Who could forget the story of the Tunisian fruit seller who set himself ablaze in a desperate, final protest that triggered last year's Arab Spring?
Right now, in Tibet, similarly gruesome protests are happening at an alarming rate. Since 2009, at least 54 people in Tibet have set themselves on fire to protest living conditions under China's rule and to call for a free Tibet. The latest incident occurred last week, when a 27-year-old set himself on fire inside a Buddhist monastery in China.
The protests are likely to be discussed among Minnesota Tibetans this weekend, when the highest-ranking leader of the Tibetan government in exile comes to town for a visit.
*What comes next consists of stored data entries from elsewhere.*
(** * The Ableton HTTP wrapper ([http_wrapper.py]): model and properties

    A shallow embedding of the request handler class [AbletonHandler] and of
    [main], with the properties of its request translation: validation,
    resolution of a device name to a browser address, the single forwarded
    command, and the encoded response.

    Effects are explicit.  A computation of the handler is a function from
    the state of the process (the connection objects constructed so far, the
    log of observable events, the responses written) to an outcome and a new
    state; the outcome is a value or a raised Python exception. *)

From Stdlib Require Import ZArith String Ascii List.
From Stdlib Require Import Floats.SpecFloat.
From stdpp Require Import base option list gmap strings.

Set Warnings "-register-all".
Local Open Scope string_scope.
Local Open Scope Z_scope.

(** ** Python values

    The values [json.loads] produces and [json.dumps] accepts.  A [str] is
    kept as the bytes of its UTF-8 encoding: emptiness and the replacement of
    the space character are the same on both views, since the byte 0x20 occurs
    in UTF-8 only as the space character.  A [float] is an IEEE-754 binary64
    number, in the Standard Library's specification format.  The keys of a
    [dict] decoded from JSON are strings. *)

Inductive pyval : Type :=
| PNone
| PBool (b : bool)
| PInt (n : Z)
| PFloat (x : spec_float)
| PStr (s : string)
| PList (l : list pyval)
| PDict (d : gmap string pyval).

(** [type(v).__name__] *)
Definition type_name (v : pyval) : string :=
  match v with
  | PNone => "NoneType"
  | PBool _ => "bool"
  | PInt _ => "int"
  | PFloat _ => "float"
  | PStr _ => "str"
  | PList _ => "list"
  | PDict _ => "dict"
  end.

(** [v is None] *)
Definition is_None (v : pyval) : bool :=
  match v with PNone => true | _ => false end.

(** [bool(v)]: the truth value tested by [not v]. *)
Definition truthy (v : pyval) : bool :=
  match v with
  | PNone => false
  | PBool b => b
  | PInt n => negb (n =? 0)
  | PFloat (S754_zero _) => false
  | PFloat _ => true
  | PStr EmptyString => false
  | PStr (String _ _) => true
  | PList [] => false
  | PList (_ :: _) => true
  | PDict d => match map_to_list d with [] => false | _ :: _ => true end
  end.

(** [s.replace(old, new)] for a pattern [old] of one character: every
    occurrence is replaced, left to right. *)
Fixpoint str_replace (old : ascii) (new : string) (s : string) : string :=
  match s with
  | EmptyString => EmptyString
  | String c rest =>
      if Ascii.eqb c old
      then new ++ str_replace old new rest
      else String c (str_replace old new rest)
  end.

(** ** Exceptions

    Every exception of the model is an instance of [Exception]; [exc_str] is
    what [str(e)] returns. *)

Record PyExc : Type := Raised { exc_type : string; exc_str : string }.

Definition ValueError (msg : string) : PyExc := Raised "ValueError" msg.
Definition TypeError (msg : string) : PyExc := Raised "TypeError" msg.

(** The error of an attribute lookup that fails: [obj.attr] where [obj] has
    no attribute [attr]. *)
Definition AttributeError (obj : pyval) (attr : string) : PyExc :=
  Raised "AttributeError"
    ("'" ++ type_name obj ++ "' object has no attribute '" ++ attr ++ "'").

(** ** The Connection Handle

    [AbletonConnection] is imported from [MCP_Server/server.py]; the wrapper
    uses its constructor and its method [send_command] only.  Both are taken
    as an interface: [conn] is the state of one connection object,
    [send_command] returns the decoded result or raises, and may change the
    object. *)

Class AbletonConnection : Type := {
  conn : Type;
  conn_new : string -> Z -> conn;
  conn_send_command :
    conn -> string -> gmap string pyval -> (PyExc + pyval) * conn
}.

(** ** Responses and events *)

(** One response on the wire: the status given to [send_response], the
    header lines added by [send_header] in order, and the document written to
    [wfile] ([None] when nothing is written).  The body is identified with
    the value [json.dumps] serialises.  The [Server] and [Date] lines that
    the library's [send_response] adds by itself are not represented. *)
Record Response : Type := mkResponse {
  status : Z;
  headers : list (string * string);
  headers_ended : bool;
  body : option pyval
}.

Inductive LogLevel : Type := INFO | ERROR.

(** The observable events besides the responses.  A log record keeps the
    text of its format string and the values interpolated into it, a value
    standing for its text. *)
Inductive Event : Type :=
| EvConstruct (ref : nat) (host : string) (port : Z)
| EvSend (ref : nat) (name : string) (args : gmap string pyval)
| EvLog (level : LogLevel) (fmt : string) (fields : list pyval).

(** The commands for which the class defines a method; the library answers
    a request of any other command itself, without calling the class. *)
Inductive Method : Type := GET | POST | OPTIONS.

(** A request as the handler sees it: the method, [self.path], and the
    outcome of lines 37-39 of [do_POST] (reading [Content-Length] bytes and
    decoding them with [json.loads]), which is the decoded value or the
    exception raised there. *)
Record Request : Type := mkRequest {
  command : Method;
  requestline : string;
  path : string;
  decoded : PyExc + pyval
}.

(** The fields of a handler object that the class uses: [self.ableton] is a
    reference to a connection object, the index of its cell in the store. *)
Record AbletonHandler : Type := mkHandler {
  ableton : nat;
  request : Request
}.

Section Wrapper.

Context `{AC : AbletonConnection}.

(** The state of the process. *)
Record World : Type := mkWorld {
  heap : list conn;
  trace : list Event;
  wire : list Response
}.

(** A computation that may raise. *)
Definition M (A : Type) : Type := World -> (PyExc + A) * World.

#[export] Instance M_ret : MRet M := fun A (x : A) w => (inr x, w).

#[export] Instance M_bind : MBind M := fun A B (f : A -> M B) (m : M A) w =>
  match m w with
  | (inr x, w') => f x w'
  | (inl e, w') => (inl e, w')
  end.

#[export] Instance M_throw : MThrow PyExc M := fun A (e : PyExc) w => (inl e, w).

(** [try: body except Exception as e: handler(e)] *)
Definition try_except {A : Type} (body : M A) (handler : PyExc -> M A) : M A :=
  fun w =>
    match body w with
    | (inr x, w') => (inr x, w')
    | (inl e, w') => handler e w'
    end.

(** The outcome of an operation that is performed outside the model. *)
Definition outcome {A : Type} (r : PyExc + A) : M A := fun w => (r, w).

Definition emit (ev : Event) : M unit :=
  fun w => (inr tt, mkWorld (heap w) (trace w ++ [ev]) (wire w)).

Definition logger_info (fmt : string) (fields : list pyval) : M unit :=
  emit (EvLog INFO fmt fields).

Definition logger_error (fmt : string) (fields : list pyval) : M unit :=
  emit (EvLog ERROR fmt fields).

(** *** The connection objects *)

(** [AbletonConnection(host=..., port=...)]: a new object in a new cell. *)
Definition new_AbletonConnection (host : string) (port : Z) : M nat :=
  fun w =>
    let ref := length (heap w) in
    (inr ref,
     mkWorld (heap w ++ [conn_new host port])
             (trace w ++ [EvConstruct ref host port])
             (wire w)).

(** [obj.send_command(name, args)] on the object that [ref] points to.  The
    call is recorded, the object takes its new state, and the result or the
    exception of the call is the outcome.  A reference held by a handler
    always points to a cell (see [AbletonHandler_init]); the other case is
    there to make the function total. *)
Definition send_command (ref : nat) (name : string)
    (args : gmap string pyval) : M pyval :=
  fun w =>
    match heap w !! ref with
    | Some c =>
        let '(r, c') := conn_send_command c name args in
        (r, mkWorld (<[ref := c']> (heap w))
                    (trace w ++ [EvSend ref name args])
                    (wire w))
    | None => (inl (Raised "ReferenceError" "no such object"), w)
    end.

(** *** Writing a response

    [wire] holds the responses written so far, the most recent one first.
    [send_response] starts a response; [send_header], [end_headers] and
    [wfile.write] extend the one in progress. *)

Definition on_current (f : Response -> Response) : M unit :=
  fun w =>
    match wire w with
    | r :: rest => (inr tt, mkWorld (heap w) (trace w) (f r :: rest))
    | [] => (inr tt, w)
    end.

Definition start_response (code : Z) : M unit :=
  fun w =>
    (inr tt,
     mkWorld (heap w) (trace w) (mkResponse code [] false None :: wire w)).

(** [log_message], lines 98-100: the library's logging hook handed to the
    module's logger. *)
Definition log_message (fmt : string) (args : list pyval) : M unit :=
  logger_info fmt args.

(** The format of the library's access log line: the request line between
    double quotes (character 34), the status and the size. *)
Definition access_log_format : string :=
  let quote := String (ascii_of_nat 34) EmptyString in
  (quote ++ "%s" ++ quote ++ " %s %s")%string.

(** The library's [send_response(code)]: it logs the request through
    [log_message] and starts the response. *)
Definition send_response (self : AbletonHandler) (code : Z) : M unit :=
  log_message access_log_format
    [PStr (requestline (request self)); PInt code; PStr "-"] ;;
  start_response code.

Definition send_header (keyword value : string) : M unit :=
  on_current (fun r =>
    mkResponse (status r) (headers r ++ [(keyword, value)])
               (headers_ended r) (body r)).

Definition end_headers : M unit :=
  on_current (fun r => mkResponse (status r) (headers r) true (body r)).

(** [self.wfile.write(json.dumps(data).encode('utf-8'))] *)
Definition wfile_write_json (data : pyval) : M unit :=
  on_current (fun r =>
    mkResponse (status r) (headers r) (headers_ended r) (Some data)).

(** *** The methods of [AbletonHandler] *)

(** Lines 80-88. *)
Definition send_json_response (self : AbletonHandler) (status_code : Z)
    (data : pyval) : M unit :=
  send_response self status_code ;;
  send_header "Content-type" "application/json" ;;
  send_header "Access-Control-Allow-Origin" "*" ;;
  send_header "Access-Control-Allow-Methods" "GET, POST, OPTIONS" ;;
  send_header "Access-Control-Allow-Headers" "Content-Type" ;;
  end_headers ;;
  wfile_write_json data.

(** Lines 90-96. *)
Definition do_OPTIONS (self : AbletonHandler) : M unit :=
  send_response self 200 ;;
  send_header "Access-Control-Allow-Origin" "*" ;;
  send_header "Access-Control-Allow-Methods" "GET, POST, OPTIONS" ;;
  send_header "Access-Control-Allow-Headers" "Content-Type" ;;
  end_headers.

(** Lines 27-32. *)
Definition do_GET (self : AbletonHandler) : M unit :=
  if decide (path (request self) = "/health")
  then send_json_response self 200 (PDict {[ "status" := PStr "ok" ]})
  else send_json_response self 404
         (PDict {[ "error" := PStr "Endpoint not found" ]}).

(** [data.get(key, default)]: defined on a [dict] only. *)
Definition data_get (data : pyval) (key : string) (default : pyval) : M pyval :=
  match data with
  | PDict d => mret (from_option id default (d !! key))
  | _ => mthrow (AttributeError data "get")
  end.

(** The table of lines 61-66. *)
Definition device_uris : gmap string string :=
  {[ "EQ Eight" := "query:Audio%20Effects#Ableton#EQ%20Eight";
     "Compressor" := "query:Audio%20Effects#Ableton#Compressor";
     "Reverb" := "query:Audio%20Effects#Ableton#Reverb";
     "Delay" := "query:Audio%20Effects#Ableton#Delay" ]}%string.

(** [device_uris.get(device_name)], line 68.  The key is hashed first, which
    a [list] and a [dict] refuse; a key that is not a [str] equals none of the
    table's keys. *)
Definition device_uris_get (device_name : pyval) : M (option string) :=
  match device_name with
  | PStr s => mret (device_uris !! s)
  | PList _ | PDict _ =>
      mthrow (TypeError ("unhashable type: '" ++ type_name device_name ++ "'"))
  | _ => mret None
  end.

(** [device_name.replace(" ", "%20")], defined on a [str] only. *)
Definition replace_spaces (device_name : pyval) : M string :=
  match device_name with
  | PStr s => mret (str_replace " " "%20" s)
  | _ => mthrow (AttributeError device_name "replace")
  end.

(** Lines 68-71: the address of a device name. *)
Definition resolve (device_name : pyval) : M string :=
  device_uri ← device_uris_get device_name;
  match device_uri with
  | Some (String c u) => mret (String c u)
  | Some EmptyString | None =>
      encoded ← replace_spaces device_name;
      mret ("query:Audio%20Effects#Ableton#" ++ encoded)
  end.

(** The dictionary of lines 75-78, the arguments of the command. *)
Definition load_browser_item_args (track_index : pyval) (device_uri : string)
    : gmap string pyval :=
  {[ "track_index" := track_index; "item_uri" := PStr device_uri ]}.

(** Lines 51-78. *)
Definition add_device (self : AbletonHandler) (data : pyval) : M pyval :=
  track_index ← data_get data "track_index" PNone;
  device_name ← data_get data "device_name" PNone;
  category ← data_get data "category" (PStr "audio_effects");
  if is_None track_index || negb (truthy device_name)
  then mthrow (ValueError "track_index and device_name required")
  else
    device_uri ← resolve device_name;
    logger_info
      "Loading device {device_name} with URI {device_uri} on track {track_index}"
      [device_name; PStr device_uri; track_index] ;;
    send_command (ableton self) "load_browser_item"
      (load_browser_item_args track_index device_uri).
Lobsang Sangay, elected prime minister last year, is touring the United States. He is stopping in the Twin Cities on Friday and Saturday at the request of the Tibetan American Foundation of Minnesota, a community group that also organized last year's visit by the Dalai Lama.
"The whole Tibetan community is anticipating his visit," said Kalsang Phuntsok, a TAFM board member.
An estimated 3,000 Tibetans live in Minnesota, making it the second-largest Tibetan population in the country.
Sangay is a former Harvard Law scholar. His position as prime minister has become more powerful since the Dalai Lama transferred his political duties to elected Tibetan leaders. (The Dalai Lama remains the spiritual leader for Tibetans worldwide.)
Recently, the prime minister urged Tibetans not to use self-immolation to protest, arguing that it is against the Tibetan movement's devotion to nonviolence.
But Sangay also stressed the need to call attention to the worsening conditions for Tibetans living in China that are provoking the suicides.
Sangay will speak about Tibet's current state at 6 p.m. Friday at the Tibetan Cultural Center in St. Paul. He will meet with students at the Tibetan language and culture school on Saturday and with local college students from China.